_Requirement:_ With both ends included, repeat exactly the lines of the entries below from the one containing "Local Abbreviation Inv" down to the one containing "(forall t, In t (pool s) -> t_result", and no others.

_Supplied records:_

(** *** The calls of [loadModuleInternal] *)

Local Abbreviation loads_ok := (loads_ok options cache0).
Local Abbreviation Inv := (Inv options cache0).

Lemma load_settled_mono (s s' : state) (pathCx : PathContext) (pr : promise) :
  load_settled options cache0 s pathCx pr ->
  (forall x, In x (loadings (trace s)) -> In x (loadings (trace s'))) ->
  (forall p o, outcome_of (settled s) p = Some o -> outcome_of (settled s') p = Some o) ->
  (forall t, In t (pool s) -> t_result t = pr -> outcome_of (settled s) pr = None ->
             In t (pool s') /\ outcome_of (settled s') pr = None) ->
  load_settled options cache0 s' pathCx pr.
Proof.
  intros Hl Hload Hset Hpool. unfold load_settled in *.
  assert (forall id q, entry_promise cache0 s id q -> entry_promise cache0 s' id q) as Hep.
  { intros id q [H|[(p0 & H & Hp0)|H]]; [left; auto|right; left; eauto|right; right; auto]. }
  assert (forall id v, entry_value cache0 s id v -> entry_value cache0 s' id v) as Hev.
  { intros id v [(p0 & H & Hp0)|H]; [left; eauto|right; auto]. }
  destruct Hl as [(q & Hq & [[Hpend Hin]|(o & Ho & Hqo)])|(v & Hv & Hplain & Hval)].
  - left. exists q. split; [auto|]. left.
    destruct (Hpool _ Hin eq_refl Hpend) as [Hin' Hpend']. split; assumption.
  - left. exists q. split; [auto|]. right. exists o. auto.
  - right. exists v. auto.
Qed.

Lemma loads_ok_mono (s s' : state) :
  loads_ok s ->
  (forall pathCx pr, In (EvCall (F_loadModuleInternal pathCx) pr) (trace s') ->
                     In (EvCall (F_loadModuleInternal pathCx) pr) (trace s)) ->
  (forall x, In x (loadings (trace s)) -> In x (loadings (trace s'))) ->
  (forall p o, outcome_of (settled s) p = Some o -> outcome_of (settled s') p = Some o) ->
  (forall t, In t (pool s) -> outcome_of (settled s) (t_result t) = None ->
             In t (pool s') /\ outcome_of (settled s') (t_result t) = None) ->
  loads_ok s'.
Proof.
  intros Hok Hev Hload Hset Hpool pathCx pr Hin.
  eapply load_settled_mono; eauto.
  intros t Ht <- Hp. now apply Hpool.
Qed.

Lemma Inv_same (R : list (promise * option string)) (s s' : state) :
  trace s' = trace s -> settled s' = settled s -> pool s' = pool s ->
  next_promise s' = next_promise s -> moduleCache s' = moduleCache s ->
  Inv R s -> Inv R s'.
Proof.
  intros Ht Hs Hp Hn Hc [HI HL]. split; [eapply Inv_core_same; eauto|].
  eapply loads_ok_mono; [exact HL|..]; rewrite ?Ht, ?Hs, ?Hp; auto.
Qed.

Lemma Inv_emit (R : list (promise * option string)) (e : event) (s : state) :
  event_promise e = None -> Inv R s -> Inv R (emit e s).
Proof.
  intros He [HI HL]. split; [now apply Inv_core_emit|].
  eapply loads_ok_mono; [exact HL|..]; cbn [emit trace settled pool]; auto.
  - intros pathCx pr [->|Hin]; [discriminate He|assumption].
  - rewrite loadings_cons_other; [auto|]. intros id p ->. discriminate He.
Qed.

Lemma Inv_ext (R : list (promise * option string)) (c : ext_call) (s : state) :
  Inv R s -> Inv R (emit (EvExt c (next_promise s)) (fresh s)).
Proof.
  intros [HI HL]. split; [now apply Inv_core_ext|].
  eapply loads_ok_mono; [exact HL|..]; cbn [emit fresh trace settled pool]; auto.
  intros pathCx pr [Heq|Hin]; [discriminate Heq|assumption].
Qed.

Lemma Inv_call (R : list (promise * option string)) (f : fname) (s : state) :
  not_loading f -> Inv R s ->
  Inv ((next_promise s, None) :: R) (emit (EvCall f (next_promise s)) (fresh s)).
Proof.
  intros Hf [HI HL]. split.
  - apply Inv_core_call; [|assumption]. intros id ->. exact Hf.
  - eapply loads_ok_mono; [exact HL|..]; cbn [emit fresh trace settled pool]; auto.
    + intros pathCx pr [Heq|Hin]; [|assumption]. injection Heq as -> _. contradiction Hf.
    + rewrite loadings_cons_other; [auto|]. intros id p [= -> _]. exact Hf.
Qed.

Lemma Inv_settle (R : list (promise * option string)) (p : promise) (r : option string)
    (o : outcome) (s : state) :
  Inv ((p, r) :: R) s -> (r = None \/ exists e, o = Rejected e) -> Inv R (settle p o s).
Proof.
  intros [HI HL] Hr.
  apply Inv_core_drop in HI as (HI & Hnotin & Hlt & Hpend & Hrole & Hext).
  settle_fields p o s. split.
  - apply Inv_core_settle; auto. intros id v Hin ->.
    destruct Hr as [->|(e & He)]; [|discriminate He].
    now apply (role_of_None _ _ id) in Hrole.
  - eapply loads_ok_mono; [exact HL|..]; rewrite ?H2, ?H4; auto.
    + intros q o'. apply outcome_settle_keeps.
    + intros t Hin Hpend'. split; [assumption|]. rewrite outcome_settle_other; [assumption|].
      intros Heq. apply Hnotin. unfold owners. apply in_or_app. right.
      rewrite <- Heq. now apply in_map.
Qed.

Lemma Inv_return (R : list (promise * option string)) (p : promise) (id : string) (v : value)
    (s : state) :
  Inv ((p, Some id) :: R) s ->
  Inv R (settle p (Fulfilled v) (set_moduleCache (<[id := v]> (moduleCache s)) s)).
Proof.
  intros [HI HL].
  apply Inv_core_drop in HI as (HI & Hnotin & Hlt & Hpend & Hrole & Hext).
  set (s1 := set_moduleCache _ s). settle_fields p (Fulfilled v) s1. split.
  - apply Inv_core_return; auto. now apply role_of_Some.
  - eapply loads_ok_mono; [exact HL|..]; rewrite ?H2, ?H4.
    + auto.
    + auto.
    + intros q o' Hq. apply outcome_settle_keeps. exact Hq.
    + intros t Hin Hpend'. split; [assumption|]. rewrite outcome_settle_other; [assumption|].
      intros Heq. apply Hnotin. unfold owners. apply in_or_app. right.
      rewrite <- Heq. now apply in_map.
Qed.

Lemma Inv_await (R : list (promise * option string)) (p : promise) (r : option string)
    (w : wait) (k : kont) (s : state) :
  Inv ((p, r) :: R) s -> kont_ok r k ->
  Inv R (set_pool ({| t_wait := w; t_kont := k; t_result := p |} :: pool s) s).
Proof.
  intros [HI HL] Hk.
  apply Inv_core_drop in HI as (HI & Hnotin & Hlt & Hpend & Hrole & Hext). split.
  - apply Inv_core_await; auto. now rewrite Hrole.
  - eapply loads_ok_mono; [exact HL|..]; cbn [set_pool trace settled pool]; auto.
    intros t Hin Hpend'. split; [now right|assumption].
Qed.

Lemma entry_promise_of_cache (R : list (promise * option string)) (s : state) (id : string)
    (q : promise) :
  Inv_core R s -> moduleCache s !! id = Some (VLoading q) -> entry_promise cache0 s id q.
Proof.
  intros [] Hc. destruct (inv_cache1 id) as [(p & Hin)|Heq].
  - destruct (inv_loading0 id p Hin) as [[Hc' _]|(v & Hv & Hc')].
    + left. congruence.
    + right. left. exists p. split; [assumption|]. congruence.
  - right. right. congruence.
Qed.

Lemma entry_value_of_cache (R : list (promise * option string)) (s : state) (id : string)
    (v : value) :
  Inv_core R s -> moduleCache s !! id = Some v -> instanceof_Loading v = false ->
  entry_value cache0 s id v.
Proof.
  intros [] Hc Hplain. destruct (inv_cache1 id) as [(p & Hin)|Heq].
  - destruct (inv_loading0 id p Hin) as [[Hc' _]|(v' & Hv & Hc')].
    + rewrite Hc in Hc'. injection Hc' as ->. discriminate Hplain.
    + left. exists p. split; [assumption|]. congruence.
  - right. congruence.
Qed.

(** What the first await of the function of tools.ts:260 is, and on which
    collaborator. *)
Lemma loading_run (gr : PathContext -> Resource) (id path : string) (p : promise) (s : state) :
  run gr (loading options id path) p s =
  set_pool ({| t_wait := WPromise (next_promise s);
               t_kont := if loadModule options then K_loadModule id path
                         else K_getContent id path;
               t_result := p |} :: pool s)
    (emit (EvExt (if loadModule options then E_loadModule id else E_getContent id)
                 (next_promise s)) (fresh s)).
Proof. unfold loading, await_getContent. destruct (loadModule options); reflexivity. Qed.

_Solution for this task:_
Local Abbreviation Inv := (Inv options cache0).

Lemma load_settled_mono (s s' : state) (pathCx : PathContext) (pr : promise) :
  load_settled options cache0 s pathCx pr ->
  (forall x, In x (loadings (trace s)) -> In x (loadings (trace s'))) ->
  (forall p o, outcome_of (settled s) p = Some o -> outcome_of (settled s') p = Some o) ->
  (forall t, In t (pool s) -> t_result t = pr -> outcome_of (settled s) pr = None ->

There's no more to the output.